:: Your assignment ::
Look through the data below, and copy each line that carries the word "Hsort".

:: Data under study ::
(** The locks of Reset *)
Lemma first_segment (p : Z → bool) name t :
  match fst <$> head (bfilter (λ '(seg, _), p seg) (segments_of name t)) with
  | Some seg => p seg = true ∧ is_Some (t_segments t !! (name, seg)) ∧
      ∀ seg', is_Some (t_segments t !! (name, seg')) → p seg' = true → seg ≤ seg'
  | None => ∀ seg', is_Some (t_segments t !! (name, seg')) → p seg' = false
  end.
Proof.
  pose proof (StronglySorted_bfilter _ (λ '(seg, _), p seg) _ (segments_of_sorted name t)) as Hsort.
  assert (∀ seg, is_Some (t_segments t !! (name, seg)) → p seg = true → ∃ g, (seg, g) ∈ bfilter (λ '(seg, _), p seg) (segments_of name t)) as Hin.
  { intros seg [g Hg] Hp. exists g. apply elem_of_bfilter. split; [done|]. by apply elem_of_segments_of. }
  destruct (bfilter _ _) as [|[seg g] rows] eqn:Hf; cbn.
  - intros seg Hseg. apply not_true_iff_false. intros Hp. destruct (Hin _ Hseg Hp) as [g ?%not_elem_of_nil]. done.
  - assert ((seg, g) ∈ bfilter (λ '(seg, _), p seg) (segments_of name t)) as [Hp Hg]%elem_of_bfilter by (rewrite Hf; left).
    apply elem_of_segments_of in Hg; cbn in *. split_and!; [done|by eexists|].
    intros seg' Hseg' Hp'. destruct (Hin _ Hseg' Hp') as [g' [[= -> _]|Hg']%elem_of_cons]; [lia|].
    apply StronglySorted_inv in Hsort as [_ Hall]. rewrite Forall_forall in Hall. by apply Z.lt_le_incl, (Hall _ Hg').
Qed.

:: Your solution ::
  pose proof (StronglySorted_bfilter _ (λ '(seg, _), p seg) _ (segments_of_sorted name t)) as Hsort.
    apply StronglySorted_inv in Hsort as [_ Hall]. rewrite Forall_forall in Hall. by apply Z.lt_le_incl, (Hall _ Hg').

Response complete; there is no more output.